In 2011, then, I left Cairo and headed north toward the Libyan border. In contrast to the turmoil of protests and political agitation that swept through Tahrir Square, the focal point of the Egyptian revolution, the villages, highways, mosques, and private homes I passed along the way seemed abandoned — ghost towns strung like beads in the nearly sterile landscape. The architectural and aesthetic logic governing these clusters was surreal: a forest of street lights, a four-lane highway with hardly a car in sight, a backlit billboard in the middle of the desert promoting a future housing project with the incomplete phrase: A breathtaking …
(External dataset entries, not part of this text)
(* ===== verification/SysArg.v ===== *)
(** * System call arguments

    The first part of [kernel/syscall.c]: the checked access of the kernel to
    the memory of the calling process.  [None] is the result -1.  A string is
    the list of its bytes with the terminating zero. *)

From S2P Require Import Prelude CString SleepLock Bio Layout Log BlockLayer.
From S2P Require Import ProcDefs ProcTable Kalloc Vm Pipe Fs Kernel.

Section sysarg.
Context {B D : Type}.
Abbreviation K := (kstate B D).

Definition fetchint (addr : Z) : M K (option Z) :=
  let* p := myproc in
  if (p_sz p <=? addr) || (p_sz p <? u32 (addr + 4)) then ret None else
  let* l := uread addr 4 in
  ret (Some (s32 (get_le 4 0 l))).

(** Scan for the terminator, [n] bytes at most. *)
Fixpoint fetchstr_loop (n : nat) (s : Z) (acc : list Z) : M K (option (list Z)) :=
  match n with
  | O => ret None
  | S n =>
      let* l := uread s 1 in
      if chr l =? 0 then ret (Some (acc ++ [0]))
      else fetchstr_loop n (s + 1) (acc ++ [chr l])
  end.

Definition fetchstr (addr : Z) : M K (option (list Z)) :=
  let* p := myproc in
  if p_sz p <=? addr then ret None else
  fetchstr_loop (Z.to_nat (p_sz p - addr)) addr [].

Definition argint (n : Z) : M K (option Z) :=
  let* p := myproc in fetchint (u32 (tf_esp (p_tf p) + 4 + 4 * n)).

Definition argptr (n size : Z) : M K (option Z) :=
  let* p := myproc in
  let* i := argint n in
  match i with
  | None => ret None
  | Some i =>
      if (size <? 0) || (p_sz p <=? u32 i) || (p_sz p <? u32 (u32 i + size)) then ret None
      else ret (Some (u32 i))
  end.

Definition argstr (n : Z) : M K (option (list Z)) :=
  let* addr := argint n in
  match addr with
  | None => ret None
  | Some addr => fetchstr (u32 addr)
  end.
End sysarg.

(** Run [k] on the argument, or return -1. *)
Notation "'arg*' x ':=' c1 'in' c2" :=
  (bind c1 (fun o => match o with None => ret (-1) | Some x => c2 end))
  (at level 10, x pattern, c1 at level 100, c2 at level 200) : kern_scope.
(* ===== verification/Proc.v ===== *)
(** * Processes: system calls

    The functions of [kernel/proc.c] that use memory, files and the process
    table together: [allocproc], [userinit], [growproc], [fork], [exit],
    [wait] and [kill].  What they do to the table under its lock is in
    [ProcTable].

    The trap frame of a process is part of its record; the rest of its kernel
    stack (the saved context, [swtch]) is not modelled, nor the calls of
    [switchuvm], which is in [Segments]. *)

From S2P Require Import Prelude CString SleepLock Bio Layout Log BlockLayer.
From S2P Require Import ProcDefs ProcTable Kalloc Vm Pipe Fs Kernel File.

Section proc.
Context {B D : Type} `{BlockOps B} (devsw : proc -> Z -> devfns (fs B D)) (kend kdata : Z).
Abbreviation K := (kstate B D).

Definition allocproc : M K (option nat) :=
  let* np := on_ptab alloc_slot in
  match np with
  | None => ret None
  | Some np =>
      let* ks := on_mem kalloc in
      do* on_ptab (upd_proc np (p_with_kstack ks)) in
      if ks =? 0 then
        do* on_ptab (upd_proc np (p_with_state UNUSED)) in
        ret None
      else ret (Some np)
  end.

Definition SEG_UCODE : Z := 3.
Definition SEG_UDATA : Z := 4.
Definition DPL_USER : Z := 3.
Definition FL_IF : Z := 512.

(** The trap frame of the first process. *)
Definition init_tf : trapframe :=
  let ds := Z.lor (Z.shiftl SEG_UDATA 3) DPL_USER in
  TrapFrame 0 0 0 0 0 0 0 ds ds 0 0 0 (Z.lor (Z.shiftl SEG_UCODE 3) DPL_USER) FL_IF PGSIZE ds.

(** [safestrcpy(p->name, name, sizeof(p->name))]. *)
Definition set_name (name : list Z) (p : proc) : proc :=
  p_with_name (splice 0 (safestrcpy name 16) (p_name p)) p.

(** [initcode]: the bytes of the first program. *)
Definition userinit (initcode : list Z) : M K unit :=
  let* np := allocproc in
  do* on_ptab (modify (fun t => PTab (pt_proc t) (pt_nextpid t) np)) in
  let* np := deref np "userinit" in
  let* pgdir := on_mem (setupkvm kend kdata) in
  do* on_ptab (upd_proc np (p_with_pgdir pgdir)) in
  if pgdir =? 0 then panic "userinit: out of memory?" else
  do* on_mem (inituvm pgdir initcode) in
  do* on_ptab (upd_proc np (fun p => p_with_tf init_tf (p_with_ids 0 0 (p_with_sz PGSIZE p)))) in
  do* on_ptab (upd_proc np (fun p =>
        set_name [105; 110; 105; 116; 99; 111; 100; 101; 0] p)) in
  let* ip := knamei devsw [47; 0] in
  do* on_ptab (upd_proc np (p_with_cwd ip)) in
  on_ptab (upd_proc np (p_with_state RUNNABLE)).

Definition growproc (n : Z) : M K Z :=
  let* p := myproc in
  let sz := p_sz p in
  let* r :=
    if 0 <? n then
      let* sz := on_mem (allocuvm kend (p_pgdir p) sz (u32 (sz + n))) in
      ret (if sz =? 0 then None else Some sz)
    else if n <? 0 then
      let* sz := on_mem (deallocuvm kend (p_pgdir p) sz (u32 (sz + n))) in
      ret (if sz =? 0 then None else Some sz)
    else ret (Some sz) in
  match r with
  | None => ret (-1)
  | Some sz => do* upd_myproc (p_with_sz sz) in ret 0
  end.

(** Duplicate the open files of the parent, [ofile[i..]], into the child. *)
Fixpoint dup_files (np i : nat) (l : list (option nat)) : M K unit :=
  match l with
  | [] => ret tt
  | None :: l => dup_files np (S i) l
  | Some f :: l =>
      let* f := filedup f in
      do* on_ptab (upd_proc np (fun p => p_with_ofile (<[i := Some f]> (p_ofile p)) p)) in
      dup_files np (S i) l
  end.

Definition clear_eax (tf : trapframe) : trapframe :=
  TrapFrame (tf_edi tf) (tf_esi tf) (tf_ebp tf) (tf_ebx tf) (tf_edx tf) (tf_ecx tf) 0
    (tf_es tf) (tf_ds tf) (tf_trapno tf) (tf_err tf) (tf_eip tf) (tf_cs tf) (tf_eflags tf)
    (tf_esp tf) (tf_ss tf).

Definition fork : M K Z :=
  let* s := get in
  let cur := k_cur s in
  let* p := myproc in
  let* np := allocproc in
  match np with
  | None => ret (-1)
  | Some np =>
      let* pgdir := on_mem (copyuvm kend kdata (p_pgdir p) (p_sz p)) in
      do* on_ptab (upd_proc np (p_with_pgdir pgdir)) in
      let* q := on_ptab (read_proc np) in
      if pgdir =? 0 then
        do* on_mem (kfree kend (p_kstack q)) in
        do* on_ptab (upd_proc np (fun q => p_with_state UNUSED (p_with_kstack 0 q))) in
        ret (-1)
      else
        do* on_ptab (upd_proc np (fun q =>
              p_with_groups (p_ngroups p) (p_gids p) (p_with_tf (clear_eax (p_tf p))
                (p_with_ids (p_uid p) (p_euid p) (p_with_parent (Some cur) (p_with_sz (p_sz p) q)))))) in
        do* dup_files np 0 (p_ofile p) in
        let* cwd := deref (p_cwd p) "cwd" in
        let* cwd := on_fs (fun _ => idup cwd) in
        do* on_ptab (upd_proc np (fun q =>
              set_name (p_name p) (p_with_cwd (Some cwd) q))) in
        do* on_ptab (upd_proc np (p_with_state RUNNABLE)) in
        ret (p_pid q)
  end.

(** Close the open files, from descriptor [fd] on ([k] left). *)
Fixpoint close_files (k fd : nat) : M K unit :=
  match k with
  | O => ret tt
  | S k =>
      let* p := myproc in
      do* match p_ofile p !! fd with
          | Some (Some f) =>
              do* fileclose kend f in
              upd_myproc (fun p => p_with_ofile (<[fd := None]> (p_ofile p)) p)
          | _ => ret tt
          end in
      close_files k (S fd)
  end.

(** [exit], up to the switch to the scheduler from which it does not return. *)
Definition exit : M K unit :=
  let* s := get in
  if bool_decide (pt_initproc (k_ptab s) = Some (k_cur s)) then panic "init exiting" else
  do* close_files NOFILE 0 in
  let* p := myproc in
  do* kbegin_op in
  let* cwd := deref (p_cwd p) "cwd" in
  do* kiput cwd in
  do* kend_op in
  do* upd_myproc (p_with_cwd None) in
  on_ptab (exit_table (k_cur s)).

(** [wait], up to its return or its next [sleep]. *)
Definition wait : M K Z :=
  let* s := get in
  let* r := on_ptab (wait_pass (k_cur s)) in
  match r with
  | WaitDone pid kstack pgdir =>
      do* on_mem (kfree kend kstack) in
      do* on_mem (freevm kend pgdir) in
      ret pid
  | WaitFail => ret (-1)
  | WaitSleep => sleep_on (ChProc (k_cur s))
  end.

Definition kkill (pid : Z) : M K Z := on_ptab (kill pid).
End proc.
(* ===== verification/UserSys.v ===== *)
(** * What user programs get from the kernel

    The system calls that the user library builds on, as an interface, with
    what it relies on: regular files are sequences of bytes with names,
    descriptors are positions in them.  Writing assumes that the disk does not
    fill up. *)

From S2P Require Import Prelude CString.

Class UserSys (W : Type) := {
  us_open : list Z -> Z -> M W Z;
  us_close : Z -> M W Z;
  us_read : Z -> Z -> M W (Z * list Z);      (* the result and the bytes stored *)
  us_write : Z -> list Z -> M W Z;
  us_lseek : Z -> Z -> Z -> M W Z;
  us_trim : Z -> M W Z;
  us_unlink : list Z -> M W Z;
  us_chdir : list Z -> M W Z;
  us_mkdir : list Z -> M W Z;
  us_chown : list Z -> Z -> Z -> M W Z;
  us_getuid : M W Z }.

Record dirinfo := DirInfo { di_uid : Z; di_gid : Z; di_mode : Z }.

(** Files by number, their names, the descriptors as file and offset, which
    opens of files the kernel permits (none where a directory is), the real and
    the effective user of the process, and the directories it can reach, by
    their absolute paths; the path of the root directory is empty. *)
Record uview := UView {
  uv_name : gmap (list Z) nat;
  uv_data : gmap nat (list Z);
  uv_fd : gmap Z (nat * Z);
  uv_may : list Z -> Z -> bool;
  uv_uid : Z;
  uv_euid : Z;
  uv_dir : gmap (list Z) dirinfo }.

Definition uv_set_fd (fd : Z) (f : nat) (off : Z) (v : uview) : uview :=
  UView (uv_name v) (uv_data v) (<[fd := (f, off)]> (uv_fd v)) (uv_may v) (uv_uid v) (uv_euid v) (uv_dir v).
Definition uv_close (fd : Z) (v : uview) : uview :=
  UView (uv_name v) (uv_data v) (delete fd (uv_fd v)) (uv_may v) (uv_uid v) (uv_euid v) (uv_dir v).
Definition uv_store (f : nat) (d : list Z) (v : uview) : uview :=
  UView (uv_name v) (<[f := d]> (uv_data v)) (uv_fd v) (uv_may v) (uv_uid v) (uv_euid v) (uv_dir v).
Definition uv_bind (path : list Z) (f : nat) (v : uview) : uview :=
  UView (<[path := f]> (uv_name v)) (uv_data v) (uv_fd v) (uv_may v) (uv_uid v) (uv_euid v) (uv_dir v).
Definition uv_unbind (path : list Z) (v : uview) : uview :=
  UView (delete path (uv_name v)) (uv_data v) (uv_fd v) (uv_may v) (uv_uid v) (uv_euid v) (uv_dir v).

(** The bytes at an offset, and storing bytes there. *)
Definition bytes_at (off n : Z) (d : list Z) : list Z := take (Z.to_nat n) (drop (Z.to_nat off) d).

Definition u_RDONLY : Z := 4.
Definition u_RDWR : Z := 6.
Definition u_CREATE : Z := 56.
Definition u_SEEK_SET : Z := 0.
Definition u_SEEK_END : Z := 2.

Class UserSysSpec (W : Type) `{UserSys W} := {
  us_rep : W -> uview -> Prop;

  (** A file that exists: if it may not be opened, -1. *)
  us_open_old : forall w v path f mode,
    us_rep w v -> uv_name v !! path = Some f -> mode = u_RDONLY \/ mode = u_RDWR ->
    wp (us_open path mode) (fun fd w' =>
      if uv_may v path mode
      then 0 <= fd /\ uv_fd v !! fd = None /\ us_rep w' (uv_set_fd fd f 0 v)
      else fd = -1 /\ us_rep w' v) w;
  (** A new file. *)
  us_open_new : forall w v path,
    us_rep w v -> uv_name v !! path = None -> uv_may v path (Z.lor u_CREATE u_RDWR) = true ->
    wp (us_open path (Z.lor u_CREATE u_RDWR)) (fun fd w' =>
      exists f, 0 <= fd /\ uv_fd v !! fd = None /\ uv_data v !! f = None /\
        us_rep w' (uv_set_fd fd f 0 (uv_bind path f (uv_store f [] v)))) w;
  us_close_spec : forall w v fd f off,
    us_rep w v -> uv_fd v !! fd = Some (f, off) ->
    wp (us_close fd) (fun r w' => r = 0 /\ us_rep w' (uv_close fd v)) w;
  (** Past the end [read] fails, as [readi] does. *)
  us_read_spec : forall w v fd f off d n,
    us_rep w v -> uv_fd v !! fd = Some (f, off) -> uv_data v !! f = Some d -> 0 <= off -> 0 < n ->
    wp (us_read fd n) (fun '(r, l) w' =>
      if off <=? Z.of_nat (length d)
      then l = bytes_at off n d /\ r = Z.of_nat (length l) /\
           us_rep w' (uv_set_fd fd f (off + Z.of_nat (length l)) v)
      else r = -1 /\ l = [] /\ us_rep w' v) w;
  us_write_spec : forall w v fd f off d l,
    us_rep w v -> uv_fd v !! fd = Some (f, off) -> uv_data v !! f = Some d ->
    0 <= off <= Z.of_nat (length d) ->
    wp (us_write fd l) (fun r w' => r = Z.of_nat (length l) /\
      us_rep w' (uv_set_fd fd f (off + Z.of_nat (length l))
        (uv_store f (take (Z.to_nat off) d ++ l ++ drop (Z.to_nat off + length l) d) v))) w;
  us_seek_set : forall w v fd f off n,
    us_rep w v -> uv_fd v !! fd = Some (f, off) -> 0 <= n ->
    wp (us_lseek fd n u_SEEK_SET) (fun _ w' => us_rep w' (uv_set_fd fd f n v)) w;
  us_seek_end : forall w v fd f off d,
    us_rep w v -> uv_fd v !! fd = Some (f, off) -> uv_data v !! f = Some d ->
    wp (us_lseek fd 0 u_SEEK_END) (fun _ w' => us_rep w' (uv_set_fd fd f (Z.of_nat (length d)) v)) w;
  us_trim_spec : forall w v fd f off d,
    us_rep w v -> uv_fd v !! fd = Some (f, off) -> uv_data v !! f = Some d ->
    0 <= off <= Z.of_nat (length d) ->
    wp (us_trim fd) (fun _ w' => us_rep w' (uv_store f (take (Z.to_nat off) d) v)) w;
  us_unlink_spec : forall w v path f,
    us_rep w v -> uv_name v !! path = Some f ->
    wp (us_unlink path) (fun _ w' => us_rep w' (uv_unbind path v)) w;
  us_chdir_spec : forall w v path,
    us_rep w v -> wp (us_chdir path) (fun r w' => r <= 0 /\ us_rep w' v) w;
  us_getuid_spec : forall w v,
    us_rep w v -> wp us_getuid (fun r w' => r = uv_uid v /\ us_rep w' v) w }.
(* ===== verification/Ufile.v ===== *)
(** * Files of lines

    [getline], [addline] and [changeline] of [user/ufile.c], which read and
    edit the user and group databases a line at a time, and
    [findstrinsetdivsep].

    Buffers that C leaves uninitialised hold arbitrary bytes: [junk] the local
    buffer of [getline] and [past] the byte behind it, which its loop reads
    before anything is stored there; [heap] fresh memory of [malloc]. *)

From S2P Require Import Prelude CString UserSys.

Definition BUFSIZE : nat := 128.

Section ufile.
Context {W : Type} `{UserSys W} (junk : list Z) (past : Z) (heap : nat -> Z).

Definition malloc_bytes (n : nat) : list Z := heap <$> seq 0 n.

(** [realloc]: sizes are multiplied by [sizeof(ptr)], so that the copy reads
    beyond the old block, whose neighbours hold arbitrary bytes. *)
Definition realloc_bytes (ptr : list Z) (originalbytes nbytes : nat) : list Z :=
  let n := ((originalbytes + nbytes) * 4)%nat in
  take n ptr ++ (heap <$> seq (length ptr) (n - length ptr)).

Definition store_at (l : list Z) (i : nat) (c : Z) : M W (list Z) :=
  if (i <? length l)%nat then ret (<[i := c]> l) else fault "buffer overrun".

(** The loop: [buf[i..n]] is unread, [line[..lineptr]] is done. *)
Fixpoint getline_loop (fuel : nat) (fd : Z) (buf : list Z) (i n : nat) (line : list Z)
    (linesize lineptr : nat) (offset : Z) : M W (Z * (list Z * nat * Z)) :=
  match fuel with
  | O => fault "fuel"
  | S fuel =>
      let c := if (i <? BUFSIZE)%nat then nth i buf 0 else past in
      if c =? 10 then
        let* line := store_at line lineptr 0 in
        ret (0, (line, linesize, offset + Z.of_nat (S lineptr)))
      else if (n <=? i)%nat then
        let* (r, l) := us_read fd (Z.of_nat BUFSIZE) in
        if r <=? 0 then
          if (lineptr =? 0)%nat then ret (-1, (line, linesize, offset)) else
          let* line := store_at line lineptr 0 in
          ret (0, (line, linesize, offset + Z.of_nat (S lineptr)))
        else
          let n := length l in
          let buf := l ++ drop n buf in
          let buf := if (n <? BUFSIZE)%nat then <[n := 0]> buf else buf in
          getline_loop fuel fd buf 0 n line linesize lineptr offset
      else
        let '(line, linesize) :=
          if (linesize <=? lineptr + 2)%nat
          then (realloc_bytes line linesize linesize, (linesize * 2)%nat) else (line, linesize) in
        let* line := store_at line lineptr c in
        getline_loop fuel fd buf (S i) n line linesize (S lineptr) offset
  end.

Definition getline (fuel : nat) (fd : Z) (line : list Z) (linesize : nat) (offset : Z) :
    M W (Z * (list Z * nat * Z)) :=
  do* us_lseek fd offset u_SEEK_SET in
  getline_loop fuel fd junk 0 0 line linesize 0 offset.

Definition addline (fd : Z) (line : list Z) : M W Z :=
  do* us_lseek fd 0 u_SEEK_END in
  do* us_write fd [10] in
  do* us_write fd line in
  ret 0.

(** Copy from [src] to [dst] until [read] gives nothing; [n], [buf] are the
    result of the last [read].  Returns the number of bytes copied. *)
Fixpoint copy_rest (fuel : nat) (src dst : Z) (n : Z) (buf : list Z) (total : Z) : M W Z :=
  if 0 <? n then
    match fuel with
    | O => fault "fuel"
    | S fuel =>
        do* us_write dst buf in
        let* (n', buf') := us_read src (Z.of_nat BUFSIZE) in
        copy_rest fuel src dst n' buf' (total + n)
    end
  else ret total.

Definition tempfile (file : list Z) : list Z := file ++ [116; 109; 112].

Definition changeline (fuel : nat) (fd : Z) (line : list Z) (file : list Z) (offset oldlength : Z) :
    M W (Z * Z) :=
  let* fdtemp := us_open (tempfile file) (Z.lor u_CREATE u_RDWR) in
  let newsize := offset - oldlength - 1 in
  do* us_lseek fd offset u_SEEK_SET in
  let* (n, buf) := us_read fd (Z.of_nat BUFSIZE) in
  do* us_write fdtemp line in
  do* when 0 <? n then (do* us_write fdtemp [10] in ret tt) in
  do* copy_rest fuel fd fdtemp n buf 0 in
  let offset := newsize + Z.of_nat (length line) + 1 in
  do* us_lseek fdtemp 0 u_SEEK_SET in
  do* us_lseek fd newsize u_SEEK_SET in
  let* (n, buf) := us_read fdtemp (Z.of_nat BUFSIZE) in
  let* copied := copy_rest fuel fdtemp fd n buf 0 in
  do* us_lseek fd (newsize + copied) u_SEEK_SET in
  do* us_trim fd in
  do* us_close fdtemp in
  do* us_unlink (tempfile file) in
  ret (0, offset).
End ufile.

(** The length of the segment at [p], its separator included. *)
Definition segment_length (p : list Z) (sep : Z) : Z :=
  match strchr p sep with Some n => n + 1 | None => strlen p + 1 end.

Definition NOTFOUND : Z := -1.

Fixpoint findstr_loop (fuel : nat) (str set : list Z) (sep : Z) (length i : Z) : Z :=
  if i <? length then
    match fuel with
    | O => NOTFOUND
    | S fuel =>
        let p := drop (Z.to_nat i) set in
        let n := segment_length p sep in
        if strcmp (safestrcpy p n) str =? 0 then i
        else findstr_loop fuel str set sep length (i + n)
    end
  else NOTFOUND.

(** Every segment is at least one byte long. *)
Definition findstrinsetdivsep (str set : list Z) (sep : Z) : Z :=
  findstr_loop (Z.to_nat (strlen set)) str set sep (strlen set) 0.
These half-populated, half-abandoned zones look like modern mirages of economic growth and progress, stuck between the emptiness of the desert and the new urban ruins, between the promise of development and the failure of implementation.

Not unlike no-man’s lands at the outskirts of cities, desert and semi-desert areas are a source of profound ambivalence. Generative spaces or vast surfaces, they evoke both fruitfulness and sterility, the promise and the void. The anarchic topography of these places is pregnant with conflicting symbolism and energy; it’s the site of an ongoing battle between the city and nature.

In Egypt, I began a visual exploration of a much larger phenomenon: the cyclical transformation of our environment, where cities rise and fall into ruin, or are sometimes simply abandoned in an insatiable quest for new promised lands.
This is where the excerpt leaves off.